Kindleoceras Temporal range: Middle and Late Ordivician

Scientific classification
- Domain: Eukaryota
- Kingdom: Animalia
- Phylum: Mollusca
- Class: Cephalopoda
- Subclass: Nautiloidea
- Order: †Oncocerida
- Family: †Valcouroceratidae
- Genus: †Kindleoceras Foeste, 1924

= Kindleoceras =

Extinct genus of molluscs

Kindleoceras is a genus of oncocerids belonging to the Valcouroceratidae, extinct nautiloid cephalopods that lived during the Middle and Late Ordovician.

Kindleoceras is characterized by a gently curved or virtually straight shell, the cross section of which is triangular with flattened dorsum and subangular venter.
The siphuncle is small, ventral, cyrtochoanitic with outwardly flared necks, thickened rings, and well developed radial internal actinosiphonate deposits.
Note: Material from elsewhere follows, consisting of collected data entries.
(** * ai-code-reviewer: the diff-to-review pipeline

    A shallow embedding of the diff parser ([src/analysis/git.ts]), the file
    filter ([FileFilter] of [src/analysis]), the response normalizer
    ([src/providers/base.ts]) and the review aggregator
    ([src/review/engine.ts]), followed by the properties of the written
    specification that concern them.

    Conventions.
    - A JavaScript string is a [string] of the standard library: a sequence
      of bytes.  Operations whose JavaScript meaning depends on Unicode
      ([trim], [toLowerCase], the regular expression class [.]) are given
      on the ASCII range.
    - A JavaScript number that the pipeline reads or writes is an integer or
      [NaN]: type [number].  Fractions and the loss of precision above 2^53
      are outside the model.
    - [undefined] in an optional field is [None].
    - A thrown exception is a value of type [Thrown]; a function that can
      throw returns [Thrown + A]. *)

From Stdlib Require Import String Ascii ZArith Lia Bool DecimalString.
From Stdlib Require DecimalPos.
From stdpp Require Import base option list.

Open Scope string_scope.
Open Scope Z_scope.

(** ** JavaScript primitives *)

Module JS.

Inductive number := NaN | Num (z : Z).
(** * assistant-canna-cate: the action dispatcher of [src/App.tsx]

    A shallow embedding of the part of [handleSendMessage] that decodes the
    model's reply and runs the requested WordPress action (lines 124-205 of
    [src/App.tsx]), together with the data of [src/types.ts].

    - JavaScript values produced by [JSON.parse] are the inductive [json];
      [undefined] is [None] of [option json].
    - Exceptions and the calls made to the WordPress services are threaded
      through a small state-and-exception monad [M].
    - The services of [services/wordpressService] are an interface
      ([Backend]); the file also holds a model of them written from the
      specification, used where a property depends on what they do. *)

From Stdlib Require Import String Ascii ZArith List Bool.
From stdpp Require Import gmap strings list fin_maps.

Set Warnings "-register-all".
Open Scope string_scope.

(** ** Characters that a Rocq string literal cannot spell *)

(** The double quote of the template literals. *)
Definition dq : string := String (ascii_of_nat 34) EmptyString.
(** The line feed written [\n] in the source. *)
Definition nl : string := String (ascii_of_nat 10) EmptyString.

(** ** JavaScript values *)

(** A JSON number is an IEEE double.  The dispatcher never computes with
    one: it only tests it ([if (x)]) and prints it ([`${x}`]).  A number is
    therefore kept as these two observations, whatever double it is. *)
Record number := { number_is_zero : bool; number_text : string }.
(** Every status falls in one of the three groups of the [switch]. *)
Lemma status_cases (s : string) :
  is_stage s = true \/ s = OK \/ recognized s = false.
Proof.
  unfold recognized. destruct (is_stage s); [now left | right].
  destruct (String.eqb_spec s OK); [now left | now right].
Qed.

Variable dim : string -> string.
Variable streamed : list string.
Variable a : Args.

(** After the transition test [lastStatus] is the status of the snapshot. *)
Lemma lastStatus_after (s : string) (last : option string) :
  (if status_differs s last then Some s else last) = Some s.
Proof.
  destruct last as [l|]; simpl; [|reflexivity].
  destruct (String.eqb_spec s l); simpl; congruence.
Qed.

Lemma forEach_log (st : store) :
  forEach (fun l => emit (CommandLog l)) streamed st
  = (map CommandLog streamed, st, Normal tt).
Proof.
  induction streamed as [|l ls IH]; [reflexivity|].
  simpl. unfold bind at 1. simpl. now rewrite IH.
Qed.

(** Unfold one tick down to its tests, leaving the tests folded. *)
Ltac open_tick :=
  unfold fn, stage, printDebug, stop_events, dump_events, stage_failure;
  cbn [id status isErrorOccurred logs comment lastStatus isLogPrinted] in *;
  cbv beta iota delta [bind emit ret get_lastStatus set_lastStatus
                       get_isLogPrinted set_isLogPrinted];
  cbn [lastStatus isLogPrinted].

(** Decide the transition test and the verbosity both ways. *)
Ltac split_tests :=
  repeat match goal with
  | |- context [status_differs ?x ?l] =>
      generalize (status_differs x l); intros [|]
  | |- context [verbose_or_default ?x] =>
      generalize (verbose_or_default x); intros [|]
  end.

Lemma fn_not_found (st : store) :
  fn dim streamed a None st
  = ([GetDeployPipeline (squidName a) (versionName a)],
     mkStore (lastStatus st) false, Normal true).
Proof. reflexivity. Qed.

Lemma fn_stage_continue (p : DeployPipeline) (st : store) :
  is_stage (status p) = true ->
  isErrorOccurred p = false ->
  fn dim streamed a (Some p) st
  = ((GetDeployPipeline (squidName a) (versionName a)
      :: stop_events (status p) (lastStatus st)
      ++ [ActionStart (spinner (status p))])%list,
     mkStore (Some (status p)) false, Normal false).
Proof.
  intros Hs He. rewrite <- (lastStatus_after (status p) (lastStatus st)).
  destruct p as [i s e l c], st as [last printed]. open_tick. subst e.
  apply is_stage_cases in Hs.
  destruct Hs as [-> | [-> | [-> | ->]]];
    split_tests; reflexivity.
Qed.
(** * auto-email: the Express handlers of server.js, embedded and verified

Two variants of the server are covered: the nodemailer one (server.js) and
the Gmail raw-message one (the OAuth build of the same file).  Handlers are
pure functions from a request and the state they touch (the files under
public/, the template texts) to a response and the state afterwards; an
exception is a value of [result]; the mail transport is a section
variable. *)

From Stdlib Require Import ZArith NArith List Ascii String Bool Lia.
From stdpp Require Import base list gmap pretty.
Import ListNotations.

Local Open Scope N_scope.

(* ================================================================= *)
(** ** JavaScript strings *)

(** A JavaScript string is a sequence of UTF-16 code units. *)
Abbreviation jsstring := (list N).

(** [js "abc"] is the string with the code units of an ASCII literal. *)
Definition js (s : string) : jsstring :=
  List.map N_of_ascii (list_ascii_of_string s).

Arguments js : simpl never.

Definition LF : N := 10.
Definition CR : N := 13.
Definition DQUOTE : N := 34.

(** String.prototype.trim strips WhiteSpace and LineTerminator code units:
    TAB LF VT FF CR SP NBSP, U+1680, U+2000..U+200A, U+2028, U+2029, U+202F,
    U+205F, U+3000 and U+FEFF. *)
Definition is_ws (c : N) : bool :=
  ((9 <=? c) && (c <=? 13)) || (c =? 32) || (c =? 160) || (c =? 5760)
  || ((8192 <=? c) && (c <=? 8202)) || (c =? 8232) || (c =? 8233)
  || (c =? 8239) || (c =? 8287) || (c =? 12288) || (c =? 65279).
(** The pass at [key] goes on to [k2]. *)
Lemma scanned_step s key message k2 s' exit :
  stored_under_id s → 0 < key → s !! key = Some message →
  selectable c now message = false →
  Cursor.goToNext (visit c now s message) key = Some k2 →
  scanned c now k2 (visit c now s message) s' exit →
  scanned c now key s s' exit.
Proof.
  intros Hwf Hpos Hkey Hsel Hnext (Hwf' & Hframe & Hexit & Hreach).
  assert (message.(id) = key) as Hid by exact (Hwf _ _ Hkey).
  apply goToNext_Some in Hnext as (Hk2 & Hlt & Hmin).
  assert (∀ k, key < k → visit c now s message !! k = s !! k) as Hafter
    by (intros k Hk; apply visit_other; lia).
  assert (s' !! key = visit c now s message !! key) as Hat_key.
  { destruct (Hframe key) as [Heq|(m & _ & Hle & _ & _ & _ & Hor)];
      [done|]. lia. }
  assert (s' !! (- key) = visit c now s message !! (- key)) as Hat_neg.
  { destruct (Hframe (- key)) as [Heq|(m & _ & Hle & _ & _ & _ & Hor)];
      [done|]. lia. }
  split; [done|]. split; [|split].
  - intros k. destruct (Hframe k) as [Heq|(m & Hdead & Hle & Hm & Hgone & Hneg & Hor)].
    + destruct (dead c now message) eqn:Hdead.
      * destruct (decide (k = message.(id) ∨ k = - message.(id))) as [Hk|Hk].
        -- right. exists message. rewrite Hid in *.
           repeat split; try done; try lia.
           ++ rewrite Hat_key, <- Hid. apply visit_dead_id; [done|lia].
           ++ rewrite Hat_neg, <- Hid. by apply visit_dead_neg.
        -- left. rewrite Heq. apply visit_other; tauto.
      * left. by rewrite Heq, visit_alive.
    + right. exists m. rewrite Hafter in Hm by lia.
      repeat split; try done. lia.
  - intros k m ->. destruct (Hexit k m eq_refl) as (Hk & Hm & Hm').
    rewrite Hafter in Hm by lia. repeat split; [lia|done..].
  - intros k m Hle Hk Hdead Hbefore.
    destruct (decide (k = key)) as [->|Hne].
    + rewrite Hkey in Hk. injection Hk as ->.
      rewrite Hat_key, Hat_neg, <- Hid.
      split; [apply visit_dead_id; [done|lia]|].
      split; [by apply visit_dead_neg|].
      intros m' ->. destruct (Hexit _ m' eq_refl) as (Hk & _). lia.
    + assert (k2 ≤ k) as Hk2k.
      { apply Hmin; [|lia]. rewrite Hafter by lia. eauto. }
      apply Hreach; [done| by rewrite Hafter by lia |done|].
      intros j mj Hj Hmj. rewrite Hafter in Hmj by lia.
      apply (Hbefore j mj); [lia|done].
Qed.
End scan_facts.

Section receive_facts.
Variable options : QueueOptions.t.
Variable now : Z.
Let this := Queue.new options.
Let c := this.(config).
Implicit Types (db : Tables) (s : gmap Z Message) (ix : gmap string Z)
  (key : Z) (message : Message).

(** One pass of the loop, on an open write transaction. *)
Lemma receive_loop_step fuel key message db s ix :
  Queue.receive_loop this now (S fuel) key message
    (mkState db (writing (mkTables s ix)))
  = let s1 := visit c now s message in
    let st1 := mkState db (writing (mkTables s1 ix)) in
    match Cursor.goToNext s1 key with
    | None => (Ok ReturnNull, loop_end db ix s1 ReturnNull)
    | Some k =>
        if k =? 0 then (Ok ReturnNull, loop_end db ix s1 ReturnNull)
        else
          match s1 !! k with
          | None => (Throw "TypeError: Cannot read properties of null", st1)
          | Some m' =>
              if selectable c now message then (Ok (Selected k m'), st1)
              else Queue.receive_loop this now fuel k m' st1
          end
    end.
Proof.
  cbn [Queue.receive_loop]. subst c this.
  unfold visit, dead, selectable, expired, exhausted, Queue.new.
  cbn [config queue index]. unfold bind, ret, get.
  destruct (received message =? 0); cbn.
  - loop_tail.
  - destruct (_ >? _); cbn; [destruct (_ >=? _); cbn|].
    + rewrite del_queue. cbn. rewrite putString_queue. cbn. loop_tail.
    + loop_tail.
    + loop_tail.
Qed.

(** The loop terminates within its bound and does what [scanned] says. *)
Lemma receive_loop_scans fuel : ∀ key message db s ix,
  stored_under_id s → 0 < key → s !! key = Some message →
  (size (ahead s key) < fuel)%nat →
  ∃ exit s',
    Queue.receive_loop this now fuel key message
      (mkState db (writing (mkTables s ix)))
    = (Ok exit, loop_end db ix s' exit) ∧
    scanned c now key s s' exit.
Proof.
  induction fuel as [|fuel IH]; intros key message db s ix Hwf Hpos Hkey Hfuel;
    [lia|].
  assert (message.(id) = key) as Hid by exact (Hwf _ _ Hkey).
  rewrite receive_loop_step. cbv zeta.
  destruct (Cursor.goToNext (visit c now s message) key) as [k2|] eqn:Hnext.
  - pose proof Hnext as Hn.
    apply goToNext_Some in Hn as ([m2 Hm2] & Hlt & _).
    rewrite (proj2 (Z.eqb_neq k2 0)) by lia. rewrite Hm2.
    destruct (selectable c now message) eqn:Hsel.
    + assert (dead c now message = false) as Halive.
      { destruct (dead c now message) eqn:Hdead; [|done].
        apply dead_not_selectable in Hdead. congruence. }
      rewrite visit_alive in * by done.
      exists (Selected k2 m2), s. split; [reflexivity|].
      by eapply scanned_select.
    + destruct (IH k2 m2 db (visit c now s message) ix)
        as (exit & s' & Heq & Hscan).
      * by apply visit_stored_under_id.
      * lia.
      * done.
      * pose proof (ahead_next _ _ _ Hnext) as Hless.
        rewrite <- Hid in Hless. rewrite ahead_visit in Hless by lia.
        rewrite Hid in Hless. lia.
      * exists exit, s'. split; [done|]. by eapply scanned_step.
  - exists ReturnNull, (visit c now s message). split; [reflexivity|].
    by apply scanned_last.
Qed.

(** [receive] with [requireAck] on: nothing at or above key zero, the
    scan runs out, or the scan selects a record. *)
Lemma receive_with_ack db :
  c.(QueueConfig.requireAck) = true →
  stored_under_id db.(queue_data) →
  let s := db.(queue_data) in
  let ix := db.(index_data) in
  (falsy_key (Cursor.goToRange s 0) = true ∧
   Queue.receive this now db
   = (Ok None, mkState db (Transaction.close (writing db)))) ∨
  ∃ key message exit s',
    Cursor.goToRange s 0 = Some key ∧ 0 < key ∧ s !! key = Some message ∧
    scanned c now key s s' exit ∧
    Queue.receive this now db
    = match exit with
      | ReturnNull => (Ok None, loop_end db ix s' ReturnNull)
      | Selected k m =>
          let t := mkTables (<[k := deliver m now]> s') ix in
          (Ok (Some (deliver m now)),
           mkState t (Transaction.close (writing t)))
      end.
Proof.
  destruct db as [s ix]. cbn [queue_data index_data]. intros Hack Hwf.
  assert (falsy_key (Cursor.goToRange s 0) = true →
          Queue.receive this now (mkTables s ix)
          = (Ok None, mkState (mkTables s ix)
                        (Transaction.close (writing (mkTables s ix)))))
    as Hnone.
  { intros Hfalsy. unfold Queue.receive.
    cbn [queue this Queue.new]. rewrite writing_begin, cursor_writing.
    cbn [queue_data]. rewrite Hfalsy. reflexivity. }
  destruct (Cursor.goToRange s 0) as [key|] eqn:Hfirst; [|left; auto].
  destruct (decide (key = 0)) as [->|Hfalsy]; [left; auto|].
  right.
  pose proof Hfirst as Hf.
  apply goToRange_Some in Hf as ([message Hkey] & Hle & _).
  destruct (receive_loop_scans (S (size s)) key message (mkTables s ix) s ix)
    as (exit & s' & Hloop & Hscan); [exact Hwf|lia|exact Hkey| |].
  { pose proof (ahead_size s key). lia. }
  exists key, message, exit, s'.
  split; [done|]. split; [lia|]. split; [done|]. split; [done|].
  unfold Queue.receive.
  cbn [queue this Queue.new]. rewrite writing_begin, cursor_writing.
  cbn [queue_data]. rewrite Hfirst. cbn [falsy_key key_or_zero].
  rewrite (proj2 (Z.eqb_neq key 0)) by done.
  unfold Cursor.getCurrentString. rewrite Hkey.
  fold this c. rewrite Hack. cbn [negb].
  unfold bind at 1. rewrite Hloop.
  destruct exit as [|k m]; [reflexivity|].
  destruct Hscan as (Hwf' & _ & Hexit & _).
  destruct (Hexit k m eq_refl) as (_ & _ & Hm).
  assert (m.(id) = k) as Hid by exact (Hwf' _ _ Hm).
  unfold bind, ret. cbn [loop_end deliver id]. rewrite Hid.
  rewrite putString_queue, commit_writing. reflexivity.
Qed.

(** [receive] with [requireAck] off: the first record at or above key
    zero is deleted and returned, whatever its lease state. *)
Lemma receive_auto_ack db :
  c.(QueueConfig.requireAck) = false →
  let s := db.(queue_data) in
  (falsy_key (Cursor.goToRange s 0) = true ∧
   Queue.receive this now db
   = (Ok None, mkState db (Transaction.close (writing db)))) ∨
  ∃ key message,
    Cursor.goToRange s 0 = Some key ∧ 0 < key ∧ s !! key = Some message ∧
    ((∃ e, Queue.receive this now db = (Throw e, mkState db (writing db))) ∨
     ∃ ix', Queue.receive this now db
            = let t := mkTables (delete message.(id) s) ix' in
              (Ok (Some (deliver message now)),
               mkState t (Transaction.close (writing t)))).
Proof.
  destruct db as [s ix]. cbn [queue_data index_data]. intros Hack.
  assert (falsy_key (Cursor.goToRange s 0) = true →
          Queue.receive this now (mkTables s ix)
          = (Ok None, mkState (mkTables s ix)
                        (Transaction.close (writing (mkTables s ix)))))
    as Hnone.
  { intros Hfalsy. unfold Queue.receive.
    cbn [queue this Queue.new]. rewrite writing_begin, cursor_writing.
    cbn [queue_data]. rewrite Hfalsy. reflexivity. }
  destruct (Cursor.goToRange s 0) as [key|] eqn:Hfirst; [|left; auto].
  destruct (decide (key = 0)) as [->|Hfalsy]; [left; auto|].
  right.
  pose proof Hfirst as Hf.
  apply goToRange_Some in Hf as ([message Hkey] & Hle & _).
  exists key, message.
  split; [done|]. split; [lia|]. split; [done|].
  unfold Queue.receive.
  cbn [queue this Queue.new]. rewrite writing_begin, cursor_writing.
  cbn [queue_data]. rewrite Hfirst. cbn [falsy_key key_or_zero].
  rewrite (proj2 (Z.eqb_neq key 0)) by done.
  unfold Cursor.getCurrentString. rewrite Hkey.
  fold this c. rewrite Hack. cbn [negb].
  subst this. cbn [index Queue.new].
  destruct (default false options.(QueueOptions.dedup)).
  - destruct (key_fits (or_else message.(dedupKey) message.(body))) eqn:Hfit.
    + right. eexists. unfold bind, ret.
      rewrite del_index by done. rewrite del_queue, commit_writing.
      reflexivity.
    + left.
      destruct (del_index_too_long (mkTables s ix) (mkTables s ix) _ Hfit)
        as (e & _ & Hthrow).
      exists e. unfold bind. by rewrite Hthrow.
  - right. exists ix. unfold bind, ret.
    rewrite del_queue, commit_writing. reflexivity.
Qed.
End receive_facts.

(** ** The store invariant *)

Lemma ack_cases (options : QueueOptions.t) (message : Message) (db : Tables) :
  let r := Queue.ack (Queue.new options) message db in
  r.2.(env) = db ∨
  ∃ ix', r = let t := mkTables (delete message.(id) db.(queue_data)) ix' in
             (Ok tt, mkState t (Transaction.close (writing t))).
Proof.
  destruct db as [s ix]. cbn [queue_data]. unfold Queue.ack, Queue.new.
  cbn [queue index]. rewrite writing_begin. unfold bind.
  rewrite del_queue. cbn [queue_data index_data].
  destruct (default false options.(QueueOptions.dedup)).
  - destruct (key_fits (or_else message.(dedupKey) message.(body))) eqn:Hfit.
    + right. eexists. rewrite del_index by done.
      rewrite commit_writing. reflexivity.
    + left.
      destruct (del_index_too_long (mkTables s ix)
                  (mkTables (delete message.(id) s) ix) _ Hfit)
        as (e & _ & Hthrow).
      by rewrite Hthrow.
  - right. exists ix. unfold ret. rewrite commit_writing. reflexivity.
Qed.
In general form Kindleoceras is similar to Manitoulinoceras except for its triangular cross section. Augustoceras, another valcouroceratid, differs in that the rays in its actinosiphonate deposits are longer but less numerous.

Kindleoceras, named by Foeste, has been found in the Middle and Upper Ordovician of Ontario in Canada.